Task requirements: Output only the lines below from the one containing "let* us := mul long ms 1000 in Some (Dt (Boost.plus" to the one containing "(** [system_clock::time_point], in", exactly as written, both ends kept.

BEGIN Materials provided

(** *** Constructors *)

Definition null : date_time := Dt NullTime.
Definition copy (dt : date_time) : date_time := Dt (_tm dt).
(** [boost::posix_time::ptime_from_tm] reads every field. *)
Definition ptime_from_tm (t : tm) : option ptime :=
  let* y := tm_year t in let* mo := tm_mon t in let* d := tm_mday t in
  let* h := tm_hour t in let* mi := tm_min t in let* s := tm_sec t in Boost.from_tm o y mo d h mi s.
Definition of_tm (t : tm) (ms : Z) : option date_time :=
  let* p := ptime_from_tm t in
  let* us := mul long ms 1000 in Some (Dt (Boost.plus o p (Boost.time_duration o 0 0 0 us))).
Definition of_time_t (time ms : Z) : option date_time :=
  let* us := mul long ms 1000 in
  Some (Dt (Boost.plus o (Boost.from_time_t o time) (Boost.time_duration o 0 0 0 us))).
Definition of_ymd (year month day hour minute seconds ms : Z) : option date_time :=
  let* d := greg_date year month day in
  let* us := mul long ms 1000 in Some (Dt (Boost.make o d (Boost.time_duration o hour minute seconds us))).
Definition of_ptime (p : ptime) : date_time := Dt p.
Definition of_date_at (d : date) (hour minute seconds ms : Z) : option date_time :=
  let* us := mul long ms 1000 in Some (Dt (Boost.make o d (Boost.time_duration o hour minute seconds us))).
Definition of_date (d : date) : option date_time := of_date_at d 0 0 0 0.
(** [system_clock::time_point], in ticks of which there are [per_sec] in a second. *)
Definition of_time_point (per_sec ticks : Z) : option date_time := of_time_t (Z.quot ticks per_sec) 0.
Definition of_timeval (tv_sec tv_usec : Z) : option date_time :=
  let* us := mul long tv_usec 1000 in
  Some (Dt (Boost.plus o (Boost.from_time_t o tv_sec) (Boost.time_duration o 0 0 0 us))).

Definition assign (self dt : date_time) : date_time := Dt (_tm dt).

(** *** Comparisons *)

Definition eqb (self other : date_time) : bool := Boost.eqb o (_tm self) (_tm other).
Definition neqb (self other : date_time) : bool := negb (Boost.eqb o (_tm self) (_tm other)).
Definition ltb (self other : date_time) : bool := Boost.ltb o (_tm self) (_tm other).
Definition leb (self other : date_time) : bool := negb (Boost.ltb o (_tm other) (_tm self)).
Definition gtb (self other : date_time) : bool := Boost.ltb o (_tm other) (_tm self).
Definition geb (self other : date_time) : bool := negb (Boost.ltb o (_tm self) (_tm other)).
Definition is_bigger := gtb.
Definition is_smaller := ltb.
Definition is_equal := eqb.
Definition is_null (self : date_time) : bool := Boost.eqb o NullTime (_tm self).

(** *** Now *)

Definition now (c : clocks date ptime) (tz : timezone_info) : date_time :=
  if addr (name tz) =? addr (name timezone.UTC) then of_ptime (universal_time c)
  else if addr (name tz) =? addr (name timezone.LOCAL) then of_ptime (local_time c)
  else of_ptime (Boost.plus o (universal_time c) (Boost.time_duration o (hours_offset tz) (minutes_offset tz) 0 0)).
Definition today (c : clocks date ptime) (tz : timezone_info) : option date_time :=
  if addr (name tz) =? addr (name timezone.UTC) then of_date (universal_day c)
  else if addr (name tz) =? addr (name timezone.LOCAL) then of_date (local_day c)
  else
    let offset := Boost.time_duration o (hours_offset tz) (minutes_offset tz) 0 0 in
    of_date_at (universal_day c) (Boost.hours o offset) (Boost.minutes o offset) 0 0.

(** *** Seconds and milliseconds since the epoch *)

Definition epoch_time : option date_time := let* d := greg_date 1970 1 1 in Some (Dt (Boost.make o d 0)).
Definition sec_since_epoch (self : date_time) : option Z :=
  let* e := epoch_time in Some (Boost.total_seconds o (Boost.minus o (_tm self) (_tm e))).
Definition from_sec_since_epoch (sec : Z) : option date_time :=
  let* e := epoch_time in Some (Dt (Boost.plus o (_tm e) (Boost.seconds_of o sec))).
Definition current_sec_since_epoch (c : clocks date ptime) : option Z := sec_since_epoch (now c timezone.LOCAL).
Definition ms_since_epoch (self : date_time) : option Z :=
  let* e := epoch_time in Some (Boost.total_milliseconds o (Boost.minus o (_tm self) (_tm e))).
Definition from_ms_since_epoch (ms : Z) : option date_time :=
  let* e := epoch_time in Some (Dt (Boost.plus o (_tm e) (Boost.milliseconds_of o ms))).
Definition current_ms_since_epoch (c : clocks date ptime) : option Z := ms_since_epoch (now c timezone.LOCAL).

(** *** Fields *)

Definition time (self : date_time) : Z := Boost.to_time_t o (_tm self).
Definition seconds (self : date_time) : Z := Boost.seconds o (Boost.time_of_day o (_tm self)).
Definition minute (self : date_time) : Z := Boost.minutes o (Boost.time_of_day o (_tm self)).
Definition hour (self : date_time) : Z := Boost.hours o (Boost.time_of_day o (_tm self)).
Definition day (self : date_time) : Z := Boost.day o (date_of self).
Definition seconds_to (self dt : date_time) : Z := Boost.total_seconds o (Boost.minus o (_tm dt) (_tm self)).
Definition minutes_to (self dt : date_time) : Z := Z.quot (Boost.total_seconds o (Boost.minus o (_tm dt) (_tm self))) 60.
Definition hours_to (self dt : date_time) : Z := Z.quot (Boost.total_seconds o (Boost.minus o (_tm dt) (_tm self))) 3600.
Definition days_to (self dt : date_time) : Z := Z.quot (Boost.total_seconds o (Boost.minus o (_tm dt) (_tm self))) 86400.
Definition day_of_week (self : date_time) : weekday :=
  if is_null self then sunday else weekday_of (Boost.day_of_week o (date_of self)).
Definition day_of_week_str (self : date_time) : string :=
  (if is_null self then "???" else
   match day_of_week self with
   | monday => "Mon" | tuesday => "Tue" | wednesday => "Wed" | thursday => "Thu" | friday => "Fri"
   | saturday => "Sat" | sunday => "Sun" | weekday_other _ => "???"
   end)%string.
Definition day_of_month (self : date_time) : Z := Boost.day o (date_of self).
Definition day_of_year (self : date_time) : Z := Boost.day_of_year o (date_of self).
Definition month (self : date_time) : moon := if is_null self then january else moon_of (Boost.month o (date_of self)).
Definition month_str (self : date_time) : string :=
  (if is_null self then "???" else
   match month self with
   | january => "January" | february => "February" | march => "March" | april => "April" | may => "May" | june => "June"
   | july => "July" | august => "August" | september => "September" | october => "October" | november => "November"
   | december => "December" | moon_other _ => "???"
   end)%string.
Definition year (self : date_time) : Z := Boost.year o (date_of self).
Definition is_weekend (self : date_time) : bool :=
  match weekday_of (Boost.day_of_week o (date_of self)) with saturday | sunday => true | _ => false end.

(** *** Boundaries *)

Definition start_of_day (self : date_time) : option date_time := of_date (date_of self).
Definition end_of_day (self : date_time) : option date_time :=
  let d := date_of self in of_ymd (Boost.year o d) (Boost.month o d) (Boost.day o d) 23 59 59 0.
Definition start_of_week (self : date_time) : option date_time :=
  match day_of_week self with
  | sunday => let* d := of_date (Boost.plus_days o (date_of self) (-6)) in start_of_day d
  | w => let* d := of_date (Boost.plus_days o (date_of self) (1 - weekday_Z w)) in start_of_day d
  end.
Definition end_of_week (self : date_time) : option date_time :=
  match day_of_week self with
  | sunday => of_date_at (date_of self) 23 59 59 0
  | w => of_date_at (Boost.plus_days o (date_of self) (7 - weekday_Z w)) 23 59 59 0
  end.
Definition start_of_month (self : date_time) : option date_time := of_ymd (year self) (moon_Z (month self)) 1 0 0 0 0.
Definition end_of_month (self : date_time) : option date_time :=
  of_date_at (Boost.end_of_month o (date_of self)) 23 59 59 0.
Definition start_of_quarter (self : date_time) : option date_time :=
  let m := moon_Z (month self) in
  if m <=? 3 then of_ymd (year self) 1 1 0 0 0 0 else if m <=? 6 then of_ymd (year self) 4 1 0 0 0 0
  else if m <=? 9 then of_ymd (year self) 7 1 0 0 0 0 else of_ymd (year self) 10 1 0 0 0 0.
Definition end_of_quarter (self : date_time) : option date_time :=
  let m := moon_Z (month self) in
  if m <=? 3 then of_ymd (year self) 3 31 23 59 59 0 else if m <=? 6 then of_ymd (year self) 6 30 23 59 59 0
  else if m <=? 9 then of_ymd (year self) 9 30 23 59 59 0 else of_ymd (year self) 12 31 23 59 59 0.
Definition start_of_half_year (self : date_time) : option date_time :=
  if moon_Z (month self) <=? moon_Z june then of_ymd (year self) 1 1 0 0 0 0 else of_ymd (year self) 7 1 0 0 0 0.
Definition end_of_half_year (self : date_time) : option date_time :=
  if moon_Z (month self) <=? moon_Z june then of_ymd (year self) 6 30 23 59 59 0 else of_ymd (year self) 12 31 23 59 59 0.
Definition start_of_year (self : date_time) : option date_time := of_ymd (year self) 1 1 0 0 0 0.
Definition end_of_year (self : date_time) : option date_time := of_ymd (year self) 12 31 23 59 59 0.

END Materials provided

Written reply:
  let* us := mul long ms 1000 in Some (Dt (Boost.plus o p (Boost.time_duration o 0 0 0 us))).
Definition of_time_t (time ms : Z) : option date_time :=
  let* us := mul long ms 1000 in
  Some (Dt (Boost.plus o (Boost.from_time_t o time) (Boost.time_duration o 0 0 0 us))).
Definition of_ymd (year month day hour minute seconds ms : Z) : option date_time :=
  let* d := greg_date year month day in
  let* us := mul long ms 1000 in Some (Dt (Boost.make o d (Boost.time_duration o hour minute seconds us))).
Definition of_ptime (p : ptime) : date_time := Dt p.
Definition of_date_at (d : date) (hour minute seconds ms : Z) : option date_time :=
  let* us := mul long ms 1000 in Some (Dt (Boost.make o d (Boost.time_duration o hour minute seconds us))).
Definition of_date (d : date) : option date_time := of_date_at d 0 0 0 0.
(** [system_clock::time_point], in ticks of which there are [per_sec] in a second. *)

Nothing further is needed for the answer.